Yeah :). With regards to the OP - wouldn't it also be an easy fix for spambots to simply implement a delay in filling out a form? For the bot time is irrelevant, so it could just be standard protocol that it delays the field input.

It would - if such a solution was in popular deployment AND prevented submission of the form. Bot arrives, grabs fields, submits. The time traps live on the PHP side and the bot knows nothing about these, assuming success, and moves on.

But that is part of my data gathering this week - to see how long a bot takes to complete the form.
 
Why not use JavaScript to check if there are actual keystrokes? You only need to check the 26 letters of the alphabet, or even just the vowels.

A bot would simply find textboxes and change their values, not pass keystrokes.

Now that is a VERY interesting suggestion. The form would have to get an email address to process anything. So a guaranteed keystroke set would be @ and dot. I think once this time thing is tested, I am gonna look at this concept.
 
Now that is a VERY interesting suggestion. The form would have to get an email address to process anything. So a guaranteed keystroke set would be @ and dot. I think once this time thing is tested, I am gonna look at this concept.

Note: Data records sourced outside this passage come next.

Definition dispatch_misc (action : bytes) (args : option bytes) (next : prog unit) : prog unit :=
  if is_action action "get_current_db" then
    decoded args action (str "get current db") (d_reqOnly D args) (getCurrentDB action)
  else if is_action action "get_server_info" then
    decoded args action (str "get server info") (d_reqOnly D args) (getServerInfo action)
  else if is_action action "options_connection" then
    decoded args action (str "options connection") (d_options D args) (optionsConnection action)
  else next.

Definition handleMessage (data : bytes) : prog unit :=
  match d_Request D data with
  | None => commonErrorResponse [] 0 65535 (str "unmarshal request error")
  | Some (action, args) =>
    if bool_decide (action = []) then commonErrorResponse [] (getReqID D args) 65535 (str "request no action")
    else if is_action action "version" then
      match args with
      | None => version action 0
      | Some _ => decoded args action (str "version") (d_version D args) (version action)
      end
    else if is_action action "conn" then decoded args action (str "connect") (d_conn D args) (connect action)
    else
      conn ← conn_;
      if conn =? nilp then commonErrorResponse action (getReqID D args) 65535 (str "server not connected")
      else
        dispatch_query action args (
        dispatch_stmt action args (
        dispatch_stmt2 action args (
        dispatch_misc action args (
        commonErrorResponse action (getReqID D args) 65535 (str "unknown action " ++ action)))))
  end.

Definition getActionString (binaryAction : Z) : bytes :=
  if binaryAction =? 1 then str "set_tags"
  else if binaryAction =? 2 then str "bind"
  else if binaryAction =? 3 then str "write_raw"
  else if binaryAction =? 4 then str "write_raw_block"
  else if binaryAction =? 5 then str "write_raw_block_with_fields"
  else if binaryAction =? 6 then str "binary_query"
  else if binaryAction =? 7 then str "fetch_raw_block"
  else if binaryAction =? 9 then str "stmt2_bind"
  else str "unknown".
Lemma replies_weaken {A} (P Q : message -> Prop) lo hi (p : prog A) :
  (forall m, P m -> Q m) -> replies P lo hi p -> replies Q lo hi p.
Proof.
  intros HPQ. revert lo hi. induction p as [a| |X e k IH]; intros lo hi; cbn; [done|done|].
  destruct (sent_by e); [destruct hi; [done|]|]; [|eauto].
  intros [HP Hk]. split; [auto|eauto].
Qed.

(** ** Which request a message answers *)

(** The action and the request number of a JSON response.  The frame of [fetch_block] goes out in the
    buffer of the result and has no request number but that of the result.  A binary message ([raw])
    that asks for a block is answered by a frame: one that reports an error or the end of the rows has
    the number at byte 26, and a block goes out in the buffer of the result. *)
Definition answers (raw : bool) (action : bytes) (reqID : Z) (m : message) : Prop :=
  match m with
  | CommonResp _ _ a id _ | StmtResp _ _ a id _ _ | TextResp a id _ _ | UpdateResp a id _ _
  | QueryResp a id _ _ _ _ _ | FetchResp a id _ _ _ _ _ | NumFieldsResp a id _ _
  | SchemalessResp a id _ _ _ | PrepareResp a id _ _ _ | Prepare2Resp a id _ _ _ _ _
  | ExecResp a id _ _ _ | FieldsResp a id _ _ _ | UseResultResp a id _ _ _ _ _ _
  | NumParamsResp a id _ _ _ | GetParamResp a id _ _ _ _ _ => a = action /\ id = reqID
  | BinaryResp d => raw = true /\ load_u 8 d 26 = Ret (wrap_u 64 reqID)
  | BufferResp _ => action = str "fetch_block" \/ raw = true
  end.

(** The handlers answer with the messages of [resp.go]. *)
Section Answers.
Context {raw : bool} (action : bytes) (reqID : Z).

Lemma send_answer m : answers raw action reqID m -> replies (answers raw action reqID) 1 1 (send m).
Proof. by split. Qed.

Lemma duration_answer (f : Z -> message) :
  (forall t, answers raw action reqID (f t)) -> replies (answers raw action reqID) 1 1 (t ← GetDuration; send (f t)).
Proof. intros H t. by split. Qed.

Lemma commonErrorResponse_answer code msg : replies (answers raw action reqID) 1 1 (commonErrorResponse action reqID code msg).
Proof. by apply duration_answer. Qed.

Lemma commonSuccessResponse_answer : replies (answers raw action reqID) 1 1 (commonSuccessResponse action reqID).
Proof. by apply duration_answer. Qed.

Lemma stmtErrorResponse_answer code msg id : replies (answers raw action reqID) 1 1 (stmtErrorResponse action reqID code msg id).
Proof. by apply duration_answer. Qed.

Lemma stmtOk_answer id : replies (answers raw action reqID) 1 1 (stmtOk action reqID id).
Proof. by apply duration_answer. Qed.
End Answers.

Create HintDb silent discriminated.
Create HintDb answers discriminated.
#[export] Hint Constants Opaque : silent.
#[export] Hint Constants Opaque : answers.
#[export] Hint Resolve commonErrorResponse_answer commonSuccessResponse_answer stmtErrorResponse_answer
  stmtOk_answer : answers.

(** Walks along a program that sends nothing, and along one that answers. *)
Ltac no_send :=
  lazymatch goal with
  | |- silent (_ ≫= _) => apply silent_bind; [no_send | intros; no_send]
  | |- silent (do_ _) => by split
  | |- silent (call_ _) => by split
  | |- silent (match ?x with _ => _ end) => destruct x; no_send
  | |- silent (mret _) => exact I
  | |- silent (let _ := _ in _) => cbv zeta; no_send
  | |- silent _ => first [solve [auto with silent] | done]
  end.
Lemma ok_UnlockObj o Q : pre K (OUnlock (LObj o)) Q -> good i w Q (exec_op i a (OUnlock (LObj o)) w).
Proof.
  intros (x & Hx & Hf & HQ). pose proof (proj2 (h_objs _ _ _ HK o x) Hx) as Ho. cbn.
  pose proof (lookup_lt_Some _ _ _ Ho) as Hlt. rewrite Ho, (proj2 (mine_spec i (Some i)) eq_refl).
  assert (Hl : forall r, r ∈ resources x -> w_live w !! r = Some (owner_of o (Some i))).
  { intros r. by apply flight_live. }
  change (set_live _ _) with (relock o x None). split; [by eapply inv_relock_obj|]. split.
  - eexists. split; [apply HQ|]. constructor; unfold relock; cbn; try apply HK.
    + intros o' x'. rewrite list_lookup_insert_Some, lookup_delete_Some, <- (h_objs _ _ _ HK). naive_solver.
    + intros r. rewrite lookup_hand, elem_of_difference, <- (h_flight _ _ _ HK). unfold res_set. rewrite elem_of_list_to_set.
      case_decide as Hr; [rewrite (Hl r Hr); cbn; naive_solver|naive_solver].
    + rewrite length_insert. apply HK.
    + intros o'. unfold dead. cbn. destruct (decide (o' = o)) as [->|Hne].
      * intros Hd. exists x, None. rewrite list_lookup_insert_eq by done. split; [done|].
        apply elem_of_union in Hd as [Hd|Hd]; [case_bool_decide; set_solver|].
        apply (h_dead _ _ _ HK) in Hd as (x' & l0 & Ho' & Hr). congruence.
      * intros Hd. assert (Hd' : o' ∈ k_dead K) by (case_bool_decide; set_solver).
        apply (h_dead _ _ _ HK) in Hd' as (x' & l0 & Ho' & Hr). exists x', l0. by rewrite list_lookup_insert_ne.
  - intros j Hj. eapply other_relock_obj; [done|done|congruence|done].
Qed.

(** *** The connection *)

Lemma lookup_hand_conn c x r :
  hand [(KConn, c)] x (w_live w) !! r =
    if decide (r = (KConn, c)) then (fun _ => x) <$> w_live w !! (KConn, c) else w_live w !! r.
Proof. rewrite lookup_hand. destruct (decide (r = (KConn, c))) as [->|]; case_decide; set_solver. Qed.

Lemma ok_SetConn c Q : pre K (OSetConn c) Q -> good i w Q (exec_op i a (OSetConn c) w).
Proof.
  intros (Hl & Ho & Hn & Hc & Hf & HQ). pose proof (proj2 (h_hlock _ _ _ HK) Hl) as Hm.
  pose proof (h_hconn _ _ _ HK Hl _ Hn) as En. apply (h_flight _ _ _ HK) in Hf. cbn [exec_op].
  assert (Hd : w_drained w = false).
  { destruct (w_drained w) eqn:E; [|done]. apply (i_drained _ Hw) in E. by rewrite (h_hopen _ _ _ HK Hl Ho) in E. }
  split; [|split].
  - constructor; cbn [w_objs w_live w_conn w_drained w_closed w_exit w_ever set_live set_conn]; try apply Hw.
    + intros o x r Hx Hr. rewrite lookup_hand_conn, decide_False; [by apply (i_objs _ Hw _ _ _ Hx)|].
      intros ->. pose proof (i_objs _ Hw _ _ _ Hx Hr). congruence.
    + intros o r. rewrite lookup_hand_conn. case_decide; [|apply Hw]. rewrite Hf. done.
    + intros _ _. by rewrite lookup_hand_conn, decide_True, Hf.
    + intros r. rewrite lookup_hand_conn. case_decide as E; [by intros _|].
      intros (_ & Hx & _)%(i_handle _ Hw). done.
    + intros r Hr. apply (i_ever _ Hw). rewrite lookup_hand_conn in Hr. case_decide; [subst; by rewrite Hf|done].
    + intros r Hr. apply (i_nonnil _ Hw). rewrite lookup_hand_conn in Hr. case_decide; [subst; by rewrite Hf|done].
  - eexists. split; [exact HQ|]. constructor; cbn -[hand]; try apply HK.
    + by intros _ c' [= <-].
    + intros r. rewrite lookup_hand_conn, elem_of_difference, <- (h_flight _ _ _ HK).
      case_decide; [subst; rewrite Hf; cbn; set_solver|set_solver].
    + intros c' Hc' Hn'. pose proof (h_conn _ _ _ HK c' Hc' Hn'). congruence.
  - intros j Hj. constructor; cbn -[hand]; try done.
    + rewrite Hm. congruence.
    + intros r. rewrite lookup_hand_conn. case_decide; [subst; rewrite Hf; cbn; naive_solver|done].
Qed.

Lemma conn_live r : w_drained w = false -> r = (KConn, w_conn w) -> w_live w !! r = None \/ w_live w !! r = Some Handle.
Proof.
  intros Hd ->. destruct (decide (w_conn w = nilp)) as [E|E]; [left|right; by apply (i_conn _ Hw)].
  destruct (w_live w !! _) eqn:El; [|done]. exfalso. apply (i_nonnil _ Hw (KConn, w_conn w)); [by rewrite El|done].
Qed.

Lemma ok_WaitAll Q : pre K OWaitAll Q -> good i w Q (exec_op i a OWaitAll w).
Proof.
  intros (Hc & Hk & Hn & HQ). destruct (h_closing _ _ _ HK Hc) as (Hl & Hcl & He & Hd & Hon). rewrite Hk in Hd.
  pose proof (proj2 (h_hlock _ _ _ HK) Hl) as Hm. cbn [exec_op]. destruct (w_wait w) eqn:Ew; [|done].
  pose proof (fun r => conn_live r Hd) as Hcon. split; [|split].
  - constructor; cbn [w_objs w_live w_conn w_drained w_closed w_exit w_ever set_live set_drained]; try apply Hw; try done.
    + intros o x r Hx Hr. rewrite lookup_hand_conn, decide_False; [by apply (i_objs _ Hw _ _ _ Hx)|].
      intros Er. pose proof (i_objs _ Hw _ _ _ Hx Hr). destruct (Hcon r Er); congruence.
    + intros o r. rewrite lookup_hand_conn. case_decide as E; [|apply Hw]. destruct (_ !! _); done.
    + intros r. rewrite lookup_hand_conn. case_decide as E; [by destruct (_ !! _)|].
      intros (Hx & _)%(i_handle _ Hw). done.
    + congruence.
    + intros r Hr. apply (i_ever _ Hw). rewrite lookup_hand_conn in Hr. case_decide; [|done].
      subst. by rewrite fmap_is_Some in Hr.
    + intros r Hr. apply (i_nonnil _ Hw). rewrite lookup_hand_conn in Hr. case_decide; [|done].
      subst. by rewrite fmap_is_Some in Hr.
  - eexists. split.
    + apply (HQ (w_conn w)). destruct (decide (w_conn w = nilp)) as [|E]; [by left|right].
      rewrite <- (h_flight _ _ _ HK), (i_conn _ Hw E Hd). done.
    + constructor; cbn -[hand res_opt]; try apply HK; try congruence.
      * intros r. rewrite lookup_hand_conn, elem_of_union, <- (h_flight _ _ _ HK). unfold res_opt. cbn.
        destruct (w_conn w =? nilp) eqn:E; [apply Z.eqb_eq in E|apply Z.eqb_neq in E].
        -- case_decide as Er; [|set_solver]. rewrite <- Er. destruct (Hcon r Er) as [El|El]; [rewrite El; set_solver|].
           by destruct (i_handle _ Hw _ El) as (_ & ? & _).
        -- case_decide as Er; [|set_solver]. rewrite (i_conn _ Hw E Hd). cbn. set_solver.
      * intros _. split; [done|]. split; [done|]. by split.
      * intros t Ht. split; [done|]. by apply (h_freed _ _ _ HK).
  - intros j Hj. constructor; cbn -[hand]; try done.
    + rewrite Hm. congruence.
    + intros r. rewrite lookup_hand_conn. case_decide as Er; [|done]. rewrite <- Er.
      destruct (Hcon r Er) as [->| ->]; cbn; split; congruence.
    + rewrite Ew. by intros ?%not_elem_of_nil.
Qed.

(** *** The items *)

Lemma resources_set_index x n : resources (set_index x n) = resources x.
Proof. by destruct x. Qed.

Lemma obj_ok_know x : k_obj_ok K x -> result_of x = nilp \/ result_of x ∈ dom (w_sres w) -> obj_ok w x.
Proof.
  intros [Hb Hf] Hr. split; [|split; [done|intros b ?; by apply (h_bufs _ _ _ HK), Hf]].
  etransitivity; [done|apply (h_sres _ _ _ HK)].
Qed.

Lemma stmt_held_dom p : stmt_held K p -> p = nilp \/ p ∈ dom (w_sres w).
Proof. intros [?|(s & Hs & _)]; [by left|right]. apply elem_of_dom. exists s. by eapply lookup_weaken, (h_sres _ _ _ HK). Qed.

Definition added (t : tbl) (x : obj) (n : Z) : world :=
  set_table t (mkTable n (t_list (get_table t w) ++ [length (w_objs w)]) None)
    (set_live (hand (resources x) (Item (length (w_objs w))) (w_live w))
    (set_objs (w_objs w ++ [(set_index x n, None)]) w)).

Lemma inv_add t x n :
  sort x = t -> res_set x ⊆ k_flight K -> k_obj_ok K x -> stmt_held K (result_of x) -> w_drained w = false -> inv (added t x n).
Proof.
  intros Hso Hf Hx Hsh Hd. pose proof (fun r => flight_live x r Hf) as Hl. unfold added. set (o := length (w_objs w)).
  assert (Hnone : w_objs w !! o = None) by (apply lookup_ge_None; lia).
  constructor; cbn [w_objs w_live w_conn w_drained w_closed w_exit w_ever set_live set_objs set_table]; try apply Hw.
  - intros o' x' r. rewrite lookup_snoc, lookup_hand. intros [(-> & [= ->])|Ho'] Hr.
    + rewrite resources_set_index in Hr. by rewrite decide_True, (Hl r Hr) by done.
    + pose proof (i_objs _ Hw _ _ _ Ho' Hr). rewrite decide_False; [done|]. intros Hx'%Hl. congruence.
  - intros o' r. rewrite lookup_hand. case_decide as Hr.
    + rewrite (Hl r Hr). intros [= <-]. exists (set_index x n). rewrite lookup_snoc, resources_set_index. auto.
    + intros (x' & Ho' & Hr')%(i_item _ Hw). exists x'. rewrite lookup_snoc. auto.
  - intros o' x' l'. rewrite lookup_snoc. intros [(-> & _)|Ho'] Hr.
    + exists t. rewrite get_set_table, decide_True by done. apply elem_of_app. right. by left.
    + destruct (i_listed _ Hw _ _ _ Ho' Hr) as [t' Ht']. exists t'. rewrite get_set_table. case_decide; [subst t'|done].
      apply elem_of_app. by left.
  - intros t' o'. rewrite get_set_table, length_app. cbn. case_decide; [subst t'|].
    + intros [Ho'|Ho'%list_elem_of_singleton]%elem_of_app; [apply (i_list _ Hw) in Ho'|]; lia.
    + intros Ho'%(i_list _ Hw). lia.
  - intros o' x' l'. rewrite lookup_snoc. intros [(-> & [= -> _])|Ho']; [|by eapply (i_ok _ Hw)].
    pose proof (obj_ok_know _ Hx (stmt_held_dom _ Hsh)) as Hok. by destruct x.
  - intros Hcn _. rewrite lookup_hand. pose proof (i_conn _ Hw Hcn Hd). rewrite decide_False; [done|].
    intros Hr%Hl. congruence.
  - intros r. rewrite lookup_hand. case_decide as Hr; [by rewrite (Hl r Hr)|apply Hw].
  - intros He. destruct (i_exit _ Hw He). congruence.
  - intros r Hr. apply (i_ever _ Hw). rewrite lookup_hand in Hr. case_decide; [by rewrite fmap_is_Some in Hr|done].
  - intros r Hr. apply (i_nonnil _ Hw). rewrite lookup_hand in Hr. case_decide; [by rewrite fmap_is_Some in Hr|done].
  - intros t' o' x' l'. rewrite get_set_table, lookup_snoc. intros Ht' [(-> & [= -> _])|Ho'].
    + case_decide; [subst t'; by destruct x|]. apply (i_list _ Hw) in Ht'. unfold o in Ht'. lia.
    + case_decide; [subst t'|by eapply (i_sort _ Hw)].
      apply elem_of_app in Ht' as [?|Hx'%list_elem_of_singleton]; [by eapply (i_sort _ Hw)|congruence].
Qed.
Lemma wp_with_fields sl (g : call (Z * Z * ptr)) action reqID stmtID o s K body :
  gets_fields g (stmt s) -> in_item o (OStmt s) 0 K ->
  (forall num fields K', permitted K' (KFields, fields) -> permitted K' (KStmt, stmt s) -> quiet_at K' (body num fields)) ->
  wp (fun _ K' => exists s', in_item o (OStmt s') 0 K') K (with_fields (limited sl g) action reqID stmtID s body).
Proof.
  intros (Hf & Hs & Hu & Ha) HK Hb. pose proof (perm_item_stmt _ _ _ _ HK) as Hp. unfold with_fields.
  apply wp_bind, wp_limited_alloc; [done|done|unfold grants; rewrite Hu; by apply Forall_singleton|].
  intros [[code num] fields] _ Hd. rewrite Ha in *. cbn [fst snd] in *. destruct (code =? 0); cbn [negb].
  - set (K1 := with_flight _ K). assert (Hp1 : permitted K1 (KStmt, stmt s)).
    { apply (permitted_flight K1 (k_flight K)); [cbn -[res_opt]; set_solver|]. by destruct K. }
    apply wp_bind. apply (Hb num fields K1); [|done|].
    + apply perm_opt. cbn -[res_opt]. set_solver.
    + intros _. apply (wp_reclaim _ (stmt s)); try done. by exists s.
  - replace (with_flight _ K) with K; [apply wp_qa; [calm|eauto]|]. apply know_eq; try reflexivity. cbn. set_solver.
Qed.

Section Parsers.
Context (StmtParseTag : option bytes -> list StmtField -> list value + bytes).
Context (StmtParseColumn : option bytes -> list StmtField -> list ColumnType ->
           (list (list value) * list ColumnType) + bytes).

Ltac fields := intros o s K Hn HK; apply wp_with_fields; [done|done|]; intros num fs K' Hf Hp; calm.

Lemma keeps_stmtSetTags action req : keeps (stmtSetTags StmtParseTag action req).
Proof. unfold stmtSetTags. apply keeps_stmt. fields. Qed.
Lemma keeps_stmtBind action req : keeps (stmtBind StmtParseColumn action req).
Proof. unfold stmtBind. apply keeps_stmt. fields. Qed.
Lemma keeps_stmtGetTagFields action req : keeps (stmtGetTagFields action req).
Proof. unfold stmtGetTagFields, stmtGetFields. apply keeps_stmt. fields. Qed.
Lemma keeps_stmtGetColFields action req : keeps (stmtGetColFields action req).
Proof. unfold stmtGetColFields, stmtGetFields. apply keeps_stmt. fields. Qed.
Lemma keeps_stmtBinarySetTags action reqID stmtID message : keeps (stmtBinarySetTags action reqID stmtID message).
Proof. unfold stmtBinarySetTags. keep. apply keeps_stmt. fields. Qed.

Lemma keeps_stmtBinaryBind action reqID stmtID message : keeps (stmtBinaryBind action reqID stmtID message).
Proof.
  unfold stmtBinaryBind. keep. apply keeps_stmt. intros o s K Hn HK. destruct (isInsert s).
  - revert o s K Hn HK. fields.
  - pose proof (perm_item_stmt _ _ _ _ HK) as Hp. apply wp_qa; [calm|eauto].
Qed.

End Parsers.

(** Results that belong to their statement. *)
Definition borrows {X} (c : call X) (s : StmtItem) : Prop :=
  frees c = None /\ uses c = [(KStmt, stmt s)] /\
  forall y, allocs c y = None /\ exists p, stmt_result c y = Some (p, stmt s).

Lemma lent_after {X} (c : call X) s y K :
  borrows c s -> lent (OStmt s) ⊆ k_sres K -> lent (OStmt s) ⊆ k_sres (after_answer K c y).
Proof.
  intros (_ & _ & Hy) Hl. destruct (Hy y) as (_ & p & Ep). unfold after_answer. rewrite Ep. cbn in *.
  destruct ((s_result s =? nilp) || (stmt s =? nilp)); [apply map_empty_subseteq|]. apply map_singleton_subseteq_l in Hl.
  apply map_singleton_subseteq_l. destruct (p =? nilp); [by rewrite (left_id_L ∅ (∪))|].
  destruct (decide (p = s_result s)) as [->|Hn]; apply lookup_union_Some_raw; [left; apply lookup_singleton_eq|right].
  by rewrite lookup_singleton_ne.
Qed.

Lemma wp_borrow {X} (c : call X) o s pool K Q :
  borrows c s -> in_item o (OStmt s) pool K ->
  (forall y K', in_item o (OStmt s) pool K' -> (forall p, stmt_result c y = Some (p, stmt s) -> p = nilp \/ k_sres K' !! p = Some (stmt s)) -> Q y K') ->
  wp Q K (call_ c).
Proof.
  intros Hb Hin HQ. pose proof Hb as (Hf & Hu & Hy). pose proof (perm_item_stmt _ _ _ _ Hin) as Hp.
  pose proof Hin as (HK & [Hl Hbf] & Hi). assert (E : k_flight K ∖ res_opt None = k_flight K) by apply difference_empty_L.
  apply wp_call; rewrite ?Hf, ?Hu, ?E.
  - intros r ->%list_elem_of_singleton. by left.
  - done.
  - intros r ->%list_elem_of_singleton. right. left. by destruct K.
  - intros y _ _ _. apply HQ.
    + split; [|split; [split; [by apply lent_after|done]|done]]. unfold after_answer. rewrite (proj1 (Hy y)).
      destruct HK as (? & ? & ? & Hfl & ? & ? & ? & ? & ?). repeat split; cbn; try done. by rewrite (left_id_L ∅ (∪)).
    + intros p Es. unfold after_answer. cbn -[sres_opt]. rewrite Es. cbn. destruct (Z.eqb_spec p nilp); [by left|right].
      apply lookup_union_Some_raw. left. apply lookup_singleton_eq.
Qed.

(** The results of the statement that the goroutine has locked. *)
Lemma item_stmt_held o s pool K p : in_item o (OStmt s) pool K -> p = nilp \/ k_sres K !! p = Some (stmt s) -> stmt_held K p.
Proof.
  intros (HK & _) [->|Hp]; [apply stmt_held_nil|]. right. exists (stmt s). split; [done|]. pose proof HK as (_ & _ & _ & Hf & _).
  unfold res_set in Hf. cbn in Hf. destruct (Z.eqb_spec (stmt s) nilp); [by left|right]. rewrite Hf. set_solver.
Qed.

Lemma wp_add_stmt_result result o s K respond :
  in_item o (OStmt s) 0 K -> result = nilp \/ k_sres K !! result = Some (stmt s) ->
  (forall i n h p K', quiet_at K' (respond i n h p)) ->
  wp (fun _ K' => exists s', in_item o (OStmt s') 0 K') K (add_stmt_result result respond).
Proof.
  intros HK Hr Hq. pose proof (item_stmt_held _ _ _ _ _ HK Hr) as Hh. pose proof (perm_stmt_held _ _ Hh) as Hp. apply wp_bind, wp_qa; [calm|]. intros n.
  apply wp_bind, wp_qa; [calm|]. intros h. apply wp_bind, wp_qa; [calm|]. intros prec. apply wp_bind.
  assert (E : forall y, res_set (OResult (mkQueryResult 0 result n h 0 nilp prec y true)) = ∅).
  { intros y. unfold res_set. cbn. by rewrite orb_true_r. }
  eapply wp_add; [apply HK|done|rewrite E; set_solver|by split; [apply map_empty_subseteq|]|done|]. intros i HK1. rewrite E, difference_empty_L in *.
  assert (Hin : in_item o (OStmt s) 0 (with_flight (res_set (OStmt s)) K)).
  { split; [done|]. destruct HK as (_ & Hok & Hi). by destruct K. }
  apply wp_bind, wp_qa; [calm|]. intros header. apply Hq. eauto.
Qed.

Lemma keeps_stmtUseResult action req : keeps (stmtUseResult action req).
Proof.
  unfold stmtUseResult. apply keeps_stmt. intros o s K Hn HK. pose proof (perm_item_stmt _ _ _ _ HK) as Hp. apply wp_bind.
  eapply wp_borrow; [by split; [|split; [|split; [|eexists]]]|done|]. intros p K1 HK1 Hs. pose proof (perm_item_stmt _ _ _ _ HK1) as Hp1.
  destruct (p =? nilp); [apply wp_qa; [calm|eauto]|].
  apply (wp_add_stmt_result _ o s); [done|by eapply Hs|]. intros. calm.
Qed.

I'll forward you the bill for my consulting fees. :p
 
This is easy circumvented. Just add a delay to the bot either between entry of each field or submission of the form.

I know - but as explained for the tl;dr crowd - the circumvention is only necessary if the submission fails. Here's the logic:
Code:
FORM:
...input name="spam" value="<?php echo $date("U"); ?>"...

HANDLER
if (date("U") >= ($_REQUEST["spam"] + 3)) //Form took 3 secs to complete
  {
   //send mail
  }
header ("Location: formposted.php");

The spambot has no idea it has failed so why would it want to now add a delay? What would it gain from even thinking of a delay? It is a bot, not an AI megamind.
 
Correct, but as my previous reply states. This would require that the user have JavaScript enabled on their side. Unfortunately each method has their downside and from the administrator point, they need to decide where they draw the line.

This is just as good a method as using the client-side check box, and in my opinion the best method to determine a bot.

Though, always a combination of two or three methods would be better in the long run.

Not enabling JS on your browser in this day and age would render the web a complete cluster****. Try it. No normal person uses a computer without JS enabled.

Power users would use NoScript to disable JS on specific sites where it is annoying.